4.2 Configuring Client Integrity Check

You can configure a client integrity check policy to verify the recommended software (such as firewall and antivirus software) is installed on the client machine. You can configure different policies for Windows, Linux, and Macintosh machines and specify software that must be available in client machines to pass the client integrity check.

You need to create an identity provider authentication class that checks for the specified software on the client machine. You can configure policies to check processes, files, Windows registry, system services, and so on. This class can be executed with the first method of the contract. If the check fails, the user authentication fails.

Perform the following steps to configure the client integrity check:

  1. Copy the following file from /opt/novell/nam/sslvpn/webapps/sslvpn to /opt/novell/nam/idp/webapps/nidp/classUtils:.

    For Linux: LinCic from the linux folder.

    For Macintosh: MacCic from the MacOS and Maci386 folders.

    For Windows: wincic.msi from the windows folder.

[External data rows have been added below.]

(* ===== verification/StdMap.v ===== *)
(** * [std::map] and [std::set]

    A [std::map<K, V>] is kept as the association list its iterator walks:
    keys strictly increasing.  [emplace] leaves a map that has the key alone,
    [insert_or_assign] is [m[k] = v]. *)
From S2P Require Import Prelude.

Class KeyOrder (K : Type) := {
  key_eq_dec :: EqDecision K;
  key_ltb : K → K → bool;
  key_ltb_irrefl : ∀ k, key_ltb k k = false;
  key_ltb_trans : ∀ a b c, key_ltb a b = true → key_ltb b c = true → key_ltb a c = true;
  key_ltb_total : ∀ a b, key_ltb a b = false → a = b ∨ key_ltb b a = true
}.

#[export] Instance nat_order : KeyOrder nat.
Proof. refine {| key_ltb := Nat.ltb |}; intros; rewrite ?Nat.ltb_lt, ?Nat.ltb_ge in *; lia. Defined.

#[export] Instance Z_order : KeyOrder Z.
Proof. refine {| key_ltb := Z.ltb |}; intros; rewrite ?Z.ltb_lt, ?Z.ltb_ge in *; lia. Defined.

(** Lexicographic order of code units, which is [strcmp] order. *)
Fixpoint ustring_ltb (a b : ustring) : bool :=
  match a, b with
  | _, [] => false
  | [], _ :: _ => true
  | x :: a', y :: b' => (x <? y)%Z || ((x =? y)%Z && ustring_ltb a' b')
  end.

#[export] Instance ustring_order : KeyOrder ustring.
Proof.
  refine {| key_ltb := ustring_ltb |}.
  - induction k as [|x k IH]; simpl; [done|]. rewrite Z.ltb_irrefl, IH. by rewrite andb_false_r.
  - induction a as [|x a IH]; intros [|y b] [|z c]; simpl; try done.
    rewrite !orb_true_iff, !andb_true_iff, !Z.ltb_lt, !Z.eqb_eq.
    intros [?|[-> ?]] [?|[-> ?]]; [left; lia|left; lia|left; lia|right; eauto].
  - induction a as [|x a IH]; intros [|y b]; simpl; auto; try done.
    rewrite orb_false_iff, andb_false_iff, orb_true_iff, andb_true_iff, Z.ltb_ge, Z.eqb_neq, Z.ltb_lt, Z.eqb_eq.
    intros [? [?|Hr]]; [right; left; lia|].
    destruct (Z.eq_dec x y) as [->|]; [|right; left; lia].
    destruct (IH _ Hr) as [->|?]; auto.
Defined.

Section std_map.
Context {K V : Type} `{KeyOrder K}.

Definition std_map : Type := list (K * V).

Fixpoint find (k : K) (m : std_map) : option V :=
  match m with
  | [] => None
  | (k', v) :: m' => if decide (k = k') then Some v else find k m'
  end.

Definition contains (k : K) (m : std_map) : bool :=
  match find k m with Some _ => true | None => false end.

(** Insertion at the sorted position of an absent key. *)
Fixpoint insert_sorted (k : K) (v : V) (m : std_map) : std_map :=
  match m with
  | [] => [(k, v)]
  | (k', v') :: m' =>
      if key_ltb k k' then (k, v) :: m else (k', v') :: insert_sorted k v m'
  end.

Definition emplace (k : K) (v : V) (m : std_map) : std_map :=
  if contains k m then m else insert_sorted k v m.

Fixpoint assign (k : K) (v : V) (m : std_map) : std_map :=
  match m with
  | [] => []
  | (k', v') :: m' =>
      if decide (k = k') then (k', v) :: m' else (k', v') :: assign k v m'
  end.

Definition insert_or_assign (k : K) (v : V) (m : std_map) : std_map :=
  if contains k m then assign k v m else insert_sorted k v m.

Definition erase (k : K) (m : std_map) : std_map :=
  base.filter (λ p, p.1 ≠ k) m.

Definition keys (m : std_map) : list K := m.*1.

Fixpoint sorted_from (lo : option K) (m : std_map) : Prop :=
  match m with
  | [] => True
  | (k, _) :: m' =>
      match lo with Some l => key_ltb l k = true | None => True end ∧ sorted_from (Some k) m'
  end.

(** The class invariant of a [std::map]. *)
Definition sorted (m : std_map) : Prop := sorted_from None m.
End std_map.
Arguments std_map : clear implicits.

Section std_map_facts.
Context {K V : Type} `{KeyOrder K}.
Implicit Types (m : std_map K V) (k : K) (v : V).

Lemma find_insert_sorted k k' v m :
  find k m = None →
  find k' (insert_sorted k v m) = if decide (k' = k) then Some v else find k' m.
Proof.
  induction m as [|[k0 v0] m IH]; simpl; intros Hk.
  - by case_decide.
  - destruct (decide (k = k0)); [done|].
    destruct (key_ltb k k0); simpl; [by repeat case_decide|].
    rewrite IH by done. repeat case_decide; congruence.
Qed.

Lemma find_emplace k k' v m :
  find k' (emplace k v m) =
    if decide (k' = k) then Some (default v (find k m)) else find k' m.
Proof.
  unfold emplace, contains. destruct (find k m) eqn:E.
  - case_decide; subst; simpl; [by rewrite E|done].
  - rewrite find_insert_sorted by done. done.
Qed.

(** [emplace] never changes what a key is bound to. *)
Lemma find_emplace_Some k k' v v' m :
  find k' m = Some v' → find k' (emplace k v m) = Some v'.
Proof. intros E. rewrite find_emplace. case_decide; subst; by rewrite ?E. Qed.

Lemma find_emplace_inv k k' v v' m :
  find k' (emplace k v m) = Some v' →
  find k' m = Some v' ∨ (k' = k ∧ v' = v ∧ find k m = None).
Proof.
  rewrite find_emplace. case_decide as Hk; [subst|auto].
  destruct (find k m); simpl; intros [= ->]; auto.
Qed.

Lemma find_assign k k' v m :
  find k' (assign k v m) =
    if decide (k' = k) then (match find k m with Some _ => Some v | None => None end)
    else find k' m.
Proof.
  induction m as [|[k0 v0] m IH]; simpl; [by case_decide|].
  destruct (decide (k = k0)); simpl; repeat case_decide; subst; try congruence; auto;
    rewrite IH; repeat case_decide; congruence.
Qed.

Lemma find_insert_or_assign k k' v m :
  find k' (insert_or_assign k v m) = if decide (k' = k) then Some v else find k' m.
Proof.
  unfold insert_or_assign, contains. destruct (find k m) eqn:E.
  - rewrite find_assign, E. done.
  - by rewrite find_insert_sorted.
Qed.

Lemma find_Some_elem k v m : find k m = Some v → (k, v) ∈ m.
Proof.
  induction m as [|[k0 v0] m IH]; simpl; [done|].
  case_decide; [intros [= ->]; subst; left|right; auto].
Qed.

Lemma sorted_from_weaken a b m :
  key_ltb a b = true → sorted_from (Some b) m → sorted_from (Some a) m.
Proof.
  destruct m as [|[k v] m]; simpl; [done|]. intros ? [? ?]. eauto using key_ltb_trans.
Qed.

Lemma sorted_from_find_None lo m :
  sorted_from (Some lo) m → find lo m = None.
Proof.
  revert lo. induction m as [|[k v] m IH]; intros lo; simpl; [done|].
  intros [Hlt Hs]. case_decide; [subst; by rewrite key_ltb_irrefl in Hlt|].
  eapply IH, sorted_from_weaken; eauto.
Qed.

(** In a sorted map an entry is what [find] returns. *)
Lemma sorted_elem_find lo k v m :
  sorted_from lo m → (k, v) ∈ m → find k m = Some v.
Proof.
  revert lo. induction m as [|[k0 v0] m IH]; intros lo; simpl.
  - intros _ Hin. by apply elem_of_nil in Hin.
  - intros [_ Hs] [[= -> ->]|Hin]%elem_of_cons; [by case_decide|].
    case_decide; subst; [|eauto].
    pose proof (sorted_from_find_None _ _ Hs) as Hn.
    by rewrite (IH _ Hs Hin) in Hn.
Qed.

Lemma sorted_insert_sorted lo k v m :
  match lo with Some l => key_ltb l k = true | None => True end →
  find k m = None → sorted_from lo m → sorted_from lo (insert_sorted k v m).
Proof.
  revert lo. induction m as [|[k0 v0] m IH]; intros lo Hlo; simpl; [done|].
  destruct (decide (k = k0)); [done|]. intros Hn [Hk0 Hs].
  destruct (key_ltb k k0) eqn:E; simpl; [done|].
  split; [done|]. apply IH; [|done|done].
  by destruct (key_ltb_total _ _ E).
Qed.

Lemma sorted_emplace k v m : sorted m → sorted (emplace k v m).
Proof.
  unfold sorted, emplace, contains. intros Hs.
  destruct (find k m) eqn:E; [done|]. by apply sorted_insert_sorted.
Qed.

Lemma sorted_assign lo k v m : sorted_from lo m → sorted_from lo (assign k v m).
Proof.
  revert lo. induction m as [|[k0 v0] m IH]; intros lo; simpl; [done|].
  intros [? ?]. case_decide; simpl; eauto.
Qed.

Lemma sorted_insert_or_assign k v m : sorted m → sorted (insert_or_assign k v m).
Proof.
  unfold sorted, insert_or_assign, contains. intros Hs.
  destruct (find k m) eqn:E; [by apply sorted_assign|by apply sorted_insert_sorted].
Qed.
Lemma Forall_insert_sorted (P : K * V → Prop) k v m :
  P (k, v) → Forall P m → Forall P (insert_sorted k v m).
Proof.
  intros Hkv Hm. induction Hm as [|[k' v'] m Hk' Hm IH]; simpl; [auto|].
  destruct (key_ltb k k'); auto.
Qed.

Lemma Forall_emplace (P : K * V → Prop) k v m :
  P (k, v) → Forall P m → Forall P (emplace k v m).
Proof. intros. unfold emplace. case_match; auto using Forall_insert_sorted. Qed.
End std_map_facts.

#[export] Hint Resolve sorted_emplace sorted_insert_or_assign : flash.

  2. Extract the binary file on the Identity Server machine and make it executable by using the chmod +x.

    For example, run chmod +x wincic.exe for Windows.

  3. Create CIC policies and assign it to a security level.

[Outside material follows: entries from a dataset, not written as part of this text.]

(* ===== verification/TestDefinition.v ===== *)
(** * Test suites ([test/test_definition.h], [.cpp])

    [domain] and [test] register the suites; [run_test_suites] runs them and
    [print_stats] counts.  The state is that of the files, the domains and what was
    printed; the clock is a parameter.  The test framework has no threads but
    [std::async]. *)
From S2P Require Import Prelude Monad Cstring Utils.

#[local] Arguments u : simpl never.

(** ** Data *)

(** A [Test*]: the indices of its domain and of the test in it. *)
Definition TestPtr : Type := nat * nat.

(** The local variables of [run_test_suites] the callbacks of a procedure write. *)
Record Callbacks := mkCallbacks {
  is_done : bool;
  errors : list (list Z)
}.

Section definition.
Context {F : Type}.

(** Procedures, on the files and the variables of their callbacks; the type is
    [ProcedureType]. *)
Inductive Procedure :=
  | Normal (procedure : TestPtr → M F unit)
  | Done (procedure_with_done : TestPtr → M (F * Callbacks) unit → M (F * Callbacks) unit)
  | SuccessError (procedure_with_done_and_error :
      TestPtr → M (F * Callbacks) unit → (list Z → M (F * Callbacks) unit) →
      M (F * Callbacks) unit).

(** [struct Test]; [success] is not initialised. *)
Record Test := mkTest {
  test_name : list Z;
  test_procedure : Procedure;
  success : option bool;
  message : list Z
}.

Definition new_Test (name : list Z) (procedure : Procedure) : Test :=
  mkTest name procedure None [].

Definition set_result (success : bool) (message : list Z) (t : Test) : Test :=
  mkTest (test_name t) (test_procedure t) (Some success) message.

(** [struct Domain]. *)
Record Domain := mkDomain {
  domain_name : list Z;
  tests : list Test
}.

(** The global variables, the times in milliseconds, and the output. *)
Record Suites := mkSuites {
  files : F;
  domains : list Domain;
  current_domain : option nat;
  start_all : Z;
  end_all : Z;
  cout : list Z
}.

Definition set_files (v : F) (s : Suites) : Suites :=
  mkSuites v (domains s) (current_domain s) (start_all s) (end_all s) (cout s).
Definition set_domains (v : list Domain) (s : Suites) : Suites :=
  mkSuites (files s) v (current_domain s) (start_all s) (end_all s) (cout s).
Definition set_current_domain (v : option nat) (s : Suites) : Suites :=
  mkSuites (files s) (domains s) v (start_all s) (end_all s) (cout s).
Definition set_start_all (v : Z) (s : Suites) : Suites :=
  mkSuites (files s) (domains s) (current_domain s) v (end_all s) (cout s).
Definition set_end_all (v : Z) (s : Suites) : Suites :=
  mkSuites (files s) (domains s) (current_domain s) (start_all s) v (cout s).
Definition set_cout (v : list Z) (s : Suites) : Suites :=
  mkSuites (files s) (domains s) (current_domain s) (start_all s) (end_all s) v.

#[export] Instance suites_files : Has F Suites.
Proof. by refine {| sub := files; put_sub := set_files |}; intros; try destruct s. Defined.

(** ** Registration *)

Definition domain (name : list Z) : M Suites unit :=
  modify (λ s, set_current_domain (Some (length (domains s)))
    (set_domains (domains s ++ [mkDomain name []]) s)).

Definition add_test (t : Test) (d : Domain) : Domain := mkDomain (domain_name d) (tests d ++ [t]).

(** [test], all three overloads. *)
Definition test (name : list Z) (procedure : Procedure) : M Suites unit :=
  s ← get;
  current ← deref (current_domain s);
  modify (λ s, set_domains (alter (add_test (new_Test name procedure)) current (domains s)) s).

(** ** Running *)

Definition print (text : list Z) : M Suites unit := modify (λ s, set_cout (cout s ++ text) s).

Definition endl : list Z := [10%Z].

(** The escape sequence of a colour, and the marks. *)
Definition escape (code : list Z) : list Z := [27%Z] ++ u "[" ++ code ++ u "m".
Definition check_mark : list Z := raw [0x2714%Z].
Definition ballot_x : list Z := raw [0x2718%Z].

(** [std::chrono::steady_clock::now ()], in milliseconds. *)
Variable now : F → Z * F.
(** How often [now] is read in the eleven seconds a test is waited for. *)
Variable wait_fuel : nat.
(** [std::async] runs its function at once, or defers it. *)
Variable async_runs : bool.

Definition steady_clock_now {S} `{Has F S} : M S Z :=
  zoom (λ w, let '(t, w') := now w in Ok t w').

#[export] Instance callback_files : Has F (F * Callbacks).
Proof.
  by refine {| sub := fst; put_sub := λ f s, (f, snd s) |}; intros; try destruct s.
Defined.

(** Waiting for [is_done], which nothing sets any more. *)
Definition wait_until_done (begin : Z) : M (F * Callbacks) unit :=
  loop wait_fuel (λ _ : unit,
    s ← get;
    if is_done (snd s) then mret (inr tt) else
    end_ ← steady_clock_now;
    if (10 <? (end_ - begin) ÷ 1000)%Z then
      throw (std_logic_error (u "Spent more than 10s on test."))
    else mret (inl tt)) tt.

Definition done_callback : M (F * Callbacks) unit :=
  modify (λ s, (fst s, mkCallbacks true (errors (snd s)))).

Definition error_callback (error : list Z) : M (F * Callbacks) unit :=
  modify (λ s, (fst s, mkCallbacks (is_done (snd s)) (errors (snd s) ++ [error]))).

(** What a function of [std::async] throws is kept in its future, whose destructor
    waits for it. *)
Definition async (m : M (F * Callbacks) unit) : M (F * Callbacks) unit :=
  if async_runs then try_catch m (λ _, Some (mret tt)) else mret tt.

Definition run_done (t : TestPtr)
    (procedure : TestPtr → M (F * Callbacks) unit → M (F * Callbacks) unit) :
    M (F * Callbacks) unit :=
  start ← steady_clock_now;
  async (procedure t done_callback);;
  wait_until_done start.

Definition run_success_error (t : TestPtr)
    (procedure : TestPtr → M (F * Callbacks) unit → (list Z → M (F * Callbacks) unit) →
      M (F * Callbacks) unit) : M (F * Callbacks) unit :=
  begin ← steady_clock_now;
  procedure t done_callback error_callback;;
  wait_until_done begin;;
  s ← get;
  match errors (snd s) with
  | [] => mret tt
  | _ => throw (BaselineAssertionError (join_vector (errors (snd s)) [10; 10]%Z))
  end.

(** A procedure on the local variables of its callbacks. *)
Definition with_callbacks {A} (m : M (F * Callbacks) A) : M F A := λ f,
  match m (f, mkCallbacks false []) with
  | Ok a s => Ok a (fst s)
  | Throw e s => Throw e (fst s)
  | Undefined => Undefined
  | OutOfFuel => OutOfFuel
  end.

Definition run_procedure (t : TestPtr) (p : Procedure) : M F unit :=
  match p with
  | Normal procedure => procedure t
  | Done procedure => with_callbacks (run_done t procedure)
  | SuccessError procedure => with_callbacks (run_success_error t procedure)
  end.
(** [test->success = ...; test->message = ...]. *)
Definition update_test (t : TestPtr) (f : Test → Test) : M Suites unit :=
  modify (λ s, set_domains
    (alter (λ d, mkDomain (domain_name d) (alter f (snd t) (tests d))) (fst t) (domains s)) s).

(** The [try] of [run_test_suites]: did the test succeed?  Only
    [BaselineAssertionError] is caught. *)
Definition run_test (t : TestPtr) (x : Test) : M Suites bool :=
  try_catch (
    zoom (run_procedure t (test_procedure x));;
    update_test t (λ x, set_result true (message x) x);;
    print (u "    " ++ escape (u "32") ++ check_mark ++ escape (u "0"));;
    mret true)
    (λ e, match e with
      | BaselineAssertionError what => Some (
          update_test t (set_result false (c_string what));;
          print (u "    " ++ escape (u "31") ++ ballot_x);;
          mret false)
      | _ => None
      end).

Definition run_and_report (t : TestPtr) (x : Test) : M Suites unit :=
  succeeded ← run_test t x;
  print (u " " ++ test_name x);;
  if negb (succeeded : bool) then print (escape (u "0") ++ endl) else print endl.

Definition run_domain (i : nat) (d : Domain) : M Suites unit :=
  print (u "  " ++ domain_name d ++ u ":" ++ endl ++ endl);;
  for_each (imap (λ j x, (j, x)) (tests d)) (λ '(j, x), run_and_report (i, j) x);;
  print endl;;
  print (u "    " ++ to_string (Z.of_nat (length (tests d))) ++ u " total");;
  print (endl ++ endl).

Definition run_test_suites : M Suites unit :=
  start ← steady_clock_now;
  modify (set_start_all start);;
  print endl;;
  print (u "Tests:" ++ endl ++ endl);;
  s ← get;
  for_each (imap (λ i d, (i, d)) (domains s)) (λ '(i, d), run_domain i d);;
  print endl;;
  end_ ← steady_clock_now;
  modify (set_end_all end_).

(** ** Counting *)

(** The loop over the tests; [success] is read. *)
Definition failed_tests (l : list Test) : M Suites (list Test) :=
  fold_each l (λ failed t,
    succeeded ← deref (success t);
    mret (if (succeeded : bool) then failed else failed ++ [t])) [].
End definition.

(** ** Times *)

(** The nearest integer to [n / d], ties to even. *)
Definition round_half_even (n d : Z) : Z :=
  let q := (n / d)%Z in
  match (2 * (n mod d) ?= d)%Z with
  | Lt => q
  | Gt => (q + 1)%Z
  | Eq => if Z.even q then q else (q + 1)%Z
  end.

(** The [double] nearest to [n / d], as [fst * 2 ^ - snd]. *)
Definition nearest_double (n d : Z) : Z * Z :=
  if (n =? 0)%Z then (0, 0)%Z else
  let shift := (53 + Z.log2 d - Z.log2 n)%Z in
  let at_shift s := round_half_even (Z.shiftl n (Z.max s 0)) (d * Z.shiftl 1 (Z.max (- s) 0)) in
  let s := if (2 ^ 53 <=? at_shift shift)%Z then (shift - 1)%Z else shift in
  (at_shift s, s).

(** [std::setprecision (2) << std::fixed << n / d]. *)
Definition fixed_2 (n d : Z) : list Z :=
  let '(m, s) := nearest_double n d in
  let hundredths := round_half_even (100 * Z.shiftl m (Z.max (- s) 0)) (Z.shiftl 1 (Z.max s 0)) in
  let digits := Cstring.to_string (hundredths mod 100) in
  Cstring.to_string (hundredths / 100) ++ u "." ++
    (if (hundredths mod 100 <? 10)%Z then u "0" ++ digits else digits).

Definition get_time_string (ms : Z) : list Z :=
  if (ms <? 60 * 1000)%Z then fixed_2 ms 1000 ++ u "s"
  else fixed_2 ms (60 * 1000) ++ u "m".

Section stats.
Context {F : Type}.

(** [print_stats]; the result is the exit code. *)
Definition print_stats : M (Suites (F := F)) Z :=
  s ← get;
  let all := flat_map tests (domains s) in
  failed ← failed_tests all;
  let tests_failed := Z.of_nat (length failed) in
  let tests_succeded := (Z.of_nat (length all) - tests_failed)%Z in
  let domain_size := Z.of_nat (length (domains s)) in
  print (u "Stats:" ++ endl ++ endl);;
  print (escape (u "32") ++ u "    " ++ to_string tests_succeded ++ u " passed" ++ escape (u "0") ++ endl);;
  print (escape (u "31") ++ u "    " ++ to_string tests_failed ++ u " failed" ++ escape (u "0") ++ endl);;
  print (u "    " ++ to_string (tests_succeded + tests_failed) ++ u " total" ++ endl);;
  print (u "    " ++ to_string domain_size
    ++ (if (domain_size =? 1)%Z then u " domain" else u " domains") ++ endl ++ endl);;
  print (u "    " ++ get_time_string (end_all s - start_all s) ++ u " total time" ++ endl);;
  when (0 <? tests_failed)%Z (
    print (endl ++ u "Failed test:" ++ endl ++ endl);;
    for_each failed (λ t,
      print (escape (u "31") ++ u "    " ++ test_name t ++ escape (u "0") ++ endl);;
      print (escape (u "31") ++ u "        " ++ message t ++ escape (u "0") ++ endl)));;
  mret (if (tests_failed =? 0)%Z then 0 else 1)%Z.
End stats.

Example time_0 : get_time_string 5 = u "0.01s". Proof. vm_compute. reflexivity. Qed.
Example time_1 : get_time_string 15 = u "0.01s". Proof. vm_compute. reflexivity. Qed.
Example time_2 : get_time_string 125 = u "0.12s". Proof. vm_compute. reflexivity. Qed.
Example time_3 : get_time_string 90000 = u "1.50m". Proof. vm_compute. reflexivity. Qed.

    For more information about how to configure a CIC policy, see Configuring Policies to Check the Integrity of the Client Machine in the NetIQ Access Manager 3.2 SP3 SSL VPN Server Guide

  4. Copy the cic_linux.txt, cic_windows.txt, and cic_mac.txt files from /etc/opt/novell/sslvpn to the respective windows, linux and mac folders at /opt/novell/nam/idp/webapps/nidp/classUtils.

  5. In the Administration Console, click Identity Server > Edit > Local > Classes > New.

  6. Specify a name for the class and select ClientIntegrityCheckClass in Java class.

  7. Click Next.

  8. Click New and specify property name and property value.

  9. Click OK > Finish.

  10. Create a method for this class and deselect Identifies User check box and set all other fields to default settings and click OK. For instructions, see Section 3.3, Configuring Authentication Methods.

  11. Go to the Contracts tab and select CIC method from the Available Methods list and click OK. For instructions, see Section 3.4, Configuring Authentication Contracts.